One strand of DNA holds the information that codes for various genes; this strand is often called the template
strand or antisense strand (containing anticodons). The other, and complementary, strand is called the coding
strand or sense strand (containing codons). Since mRNA is made from the template strand, it has the same
information as the coding strand.
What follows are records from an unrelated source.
(** The events received within one delay are coalesced: when one of them asks
    for a full refresh, only the handler of the last such event runs;
    otherwise, for each keyspace in the order of the first events, only the
    handler of the last event that refreshes the whole keyspace, or the
    handlers of all its events when there is none. *)
Theorem EventDebouncer_coalesces (delay : Z) (l : list event) (Hd : delay <> 0) :
  handled (d_log (timer_fires (foldl (fun d e => eventReceived d e false) (EventDebouncer_new delay) l))) =
    match last_such ev_all l with
    | Some m => [m]
    | None =>
        concat (map (fun k =>
          match last_such (fun e => for_keyspace k e && whole_keyspace e) l with
          | Some m => [m]
          | None => List.filter (for_keyspace k) l
          end) (keyspace_keys l))
    end.
Proof.
  destruct (receive_all delay l Hd) as (H1 & _ & _ & H4). cbv zeta in *. set (d := foldl _ _ l) in *.
  destruct (queue_after_spec l) as (_ & Q2 & Q3). unfold timer_fires, process. rewrite H1.
  destruct l as [|e l]; [done|]. remember (e :: l) as evs eqn:E. clear E e l H1.
  unfold processQueue. rewrite Q2 in *. destruct (last_such ev_all evs) as [m|]; cbn [d_log].
  { by rewrite handled_app, H4. }
  rewrite Q3 by done. clear Q3. rewrite handled_app, H4. cbn [app]. rewrite map_map. cbn [snd].
  induction (keyspace_keys evs) as [|k ks IH]; [done|]. cbn [map concat]. rewrite handled_app, IH. f_equal.
  rewrite handled_process_keyspace. done.
Qed.

Lemma EventDebouncer_coalesces_witness :
  handled (d_log (timer_fires (foldl (fun d e => eventReceived d e false) (EventDebouncer_new 1000)
    [example_event 1 false None; example_event 2 false (Some None); example_event 3 false None])))
  = [example_event 3 false None].
Proof. rewrite EventDebouncer_coalesces by discriminate. vm_compute. reflexivity. Defined.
The table above refers to triplet nucleotide codons along the sequence of the
coding or sense strand of DNA as it runs 5' -> 3'; the code for the mRNA would be identical but for the fact
that RNA contains U (uridine) rather than T.
An example of two complementary strands of DNA would be:
(5' -> 3') ATGGAATTCTCGCTC
(Coding, sense strand)
(3' <- 5') TACCTTAAGAGCGAG (Template, antisense strand)
(5' -> 3') AUGGAAUUCUCGCUC
(mRNA made from Template strand)
Since amino acid residues of proteins are specified as triplet codons, the protein sequence made from the
above example would be Met-Glu-Phe-Ser-Leu... (MEFSL...).
Practically, codons are "decoded" by transfer RNAs (tRNA) which interact with a ribosome-bound messenger
RNA (mRNA) containing the coding sequence. There are 64 different tRNAs, each of which has an anticodon
loop (used to recognize codons in the mRNA). 61 of these have a bound amino acyl residue; the appropriate
"charged" tRNA binds to the respective next codon in the mRNA and the ribosome catalyzes the transfer of
the amino acid from the tRNA to the growing (nascent) protein/polypeptide chain. The remaining 3 codons are
used for "punctuation"; that is, they signal the termination (the end) of the growing polypeptide chain.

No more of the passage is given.